Il connait un immense succès et se produit très vite dans les plus prestigieuses salles
parisiennes : le Grillon, la Salle des Capucines, la Galerie Vivienne, le Tréteau de Tabarin,
la Lune Rousse, La Boîte à Fursy, le Lyon-d'Or, les Quat'z'Arts, l'Âne Rouge, le Chat Noir,
Les Décadents, les Noctambules et le Carillon. En 1894, il dirigea le Cabaret des Éléphants.

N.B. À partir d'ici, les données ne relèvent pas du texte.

(** C27: creating a workspace again finds it: whatever happened outside between
    two runs that succeed for one path of one repository, the second returns the
    project and the parent of the first and adds no row to the projects.  It
    needs that no project but worktrees is registered at the path, and that the
    path is not the repository's own root. *)
Theorem retry_finds_row (o1 o2 : outside) (allowed : list rstr) (args1 args2 : CreateArgs) (w w1 w2 : wt_world) (c1 c2 : CreateOutcome) :
  exec (handle o1) (create allowed args1) w = (Ok c1, w1) -> exec (handle o2) (create allowed args2) w1 = (Ok c2, w2) ->
  co_path c2 = co_path c1 -> idx (co_meta c2) "repo" = idx (co_meta c1) "repo" -> idx (co_meta c1) "repo" <> JStr (co_path c1) ->
  all_worktrees (ww_db w) (co_path c1) ->
  co_project c2 = co_project c1 /\ co_parent c2 = co_parent c1 /\
  map pr_id (db_projects (ww_db w2)) = map pr_id (db_projects (ww_db w1)).
Proof.
  intros H1 H2 Hpath Hrepo Hne Hall.
  destruct (create_exec o1 allowed args1) as [[e He]|(s1 & url1 & E1)]; [by rewrite He in H1|]. rewrite E1 in H1. clear E1.
  destruct (create_exec o2 allowed args2) as [[e He]|(s2 & url2 & E2)]; [by rewrite He in H2|]. rewrite E2 in H2. clear E2.
  apply register_stage_exec in H1 as (P1 & R1 & wa & Ea & Eb). apply register_stage_exec in H2 as (P2 & R2 & wb & Ec & Ed).
  rewrite P1 in *. rewrite P2 in *. rewrite R1 in *. rewrite R2 in *. injection Hrepo as Hrepo. rewrite Hpath, Hrepo in *.
  assert (st_path s1 <> st_repo s1) as Hpr by congruence.
  destruct (ensure_exec _ _ _ _ _ _ Hpr Ea) as (p1 & Hp1 & Cp1 & Rows1 & _).
  assert (all_worktrees (ww_db wa) (st_path s1)) as Halla by (unfold all_worktrees; by rewrite Rows1).
  destruct (register_exec _ _ _ _ _ _ _ _ Hpr Halla Eb) as (Cid & Hall1 & Keep & _).
  destruct (ensure_exec _ _ _ _ _ _ Hpr Ec) as (p2 & Hp2 & _ & _ & Same). destruct (Same p1) as [-> Hdb]; [by apply Keep|].
  destruct (register_exec _ _ _ _ _ _ _ _ Hpr ltac:(rewrite Hdb; exact Hall1) Ed) as (_ & _ & _ & Hfound).
  destruct (Hfound (co_project c1)) as [Hid Hids]; [by rewrite Hdb|]. rewrite Hids, Hdb. by rewrite Hp1, Hp2.
Qed.
End Retry.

Eugène Lemercier était réputé pour ses textes politiques, incisifs et satiriques,
toujours empreints d'esprit et d'humour. Ces textes étaient présentés sous forme de
déclamations ou de chansons, dont il composait parfois lui-même la musique. Son œuvre
poétique était si vaste que de nombreux artistes interprétèrent ses textes et que
d'autres compositeurs les mimèrent. Parmi les interprètes de ses chansons figuraient
des artistes de renom comme Yvette Guilbert, Yon-Lug et Kam-Hill. La plupart de ces
chansons ont été publiées par différentes maisons d'édition et il a créé parmi elles
des chansons emblématiques comme "On dirait qu'c'est toi", "Le double suicide" ou "Les larmes de la vie".
Eugène Lemercier écrivit également des textes plus longs, tels que des revues et des pièces
de théâtre, ainsi que des livrets d'opéras-bouffas mis en musique par des compositeurs comme
Paul Daubry ou Désiré Dihau. Ces œuvres furent jouées dans les cabarets susmentionnés, mais
aussi au Moulin Rouge et au Divan Japonais. Son roman Les vieux ont soif fut publié aux
éditions France. Il créa également le texte Tout pour les Quat'z'Arts pour la première
production du célèbre cabaret des Quat'z'Arts, qu'il interpréta lui-même le 12 mars 1894.
Durant ses dernières années, il fut également vice-président de la SACEM (Société française de
théâtre et d'arts martiaux).
Note [*] : métreur : Eugène Lemercier était métreur spécial de Peinture et Dorure.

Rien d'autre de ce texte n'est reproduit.